Task prompt ->
The required output is the exact sequence of lines from the line holding "assert (Hrows : supervisor_reviews" to the end of the records, inclusive.

Dataset records
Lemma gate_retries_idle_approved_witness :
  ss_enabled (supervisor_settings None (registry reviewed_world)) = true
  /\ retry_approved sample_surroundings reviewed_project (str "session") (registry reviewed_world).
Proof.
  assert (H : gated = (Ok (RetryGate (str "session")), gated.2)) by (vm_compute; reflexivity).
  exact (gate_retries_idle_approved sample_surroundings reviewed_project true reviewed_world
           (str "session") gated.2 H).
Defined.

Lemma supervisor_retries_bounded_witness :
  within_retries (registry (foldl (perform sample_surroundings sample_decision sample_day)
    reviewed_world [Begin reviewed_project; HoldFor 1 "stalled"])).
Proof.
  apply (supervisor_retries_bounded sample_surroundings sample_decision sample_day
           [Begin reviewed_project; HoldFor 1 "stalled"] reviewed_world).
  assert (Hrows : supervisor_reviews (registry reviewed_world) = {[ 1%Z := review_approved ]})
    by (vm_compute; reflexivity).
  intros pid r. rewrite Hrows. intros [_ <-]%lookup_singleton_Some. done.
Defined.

Answer to the exercise ->
  assert (Hrows : supervisor_reviews (registry reviewed_world) = {[ 1%Z := review_approved ]})
    by (vm_compute; reflexivity).
  intros pid r. rewrite Hrows. intros [_ <-]%lookup_singleton_Some. done.
Defined.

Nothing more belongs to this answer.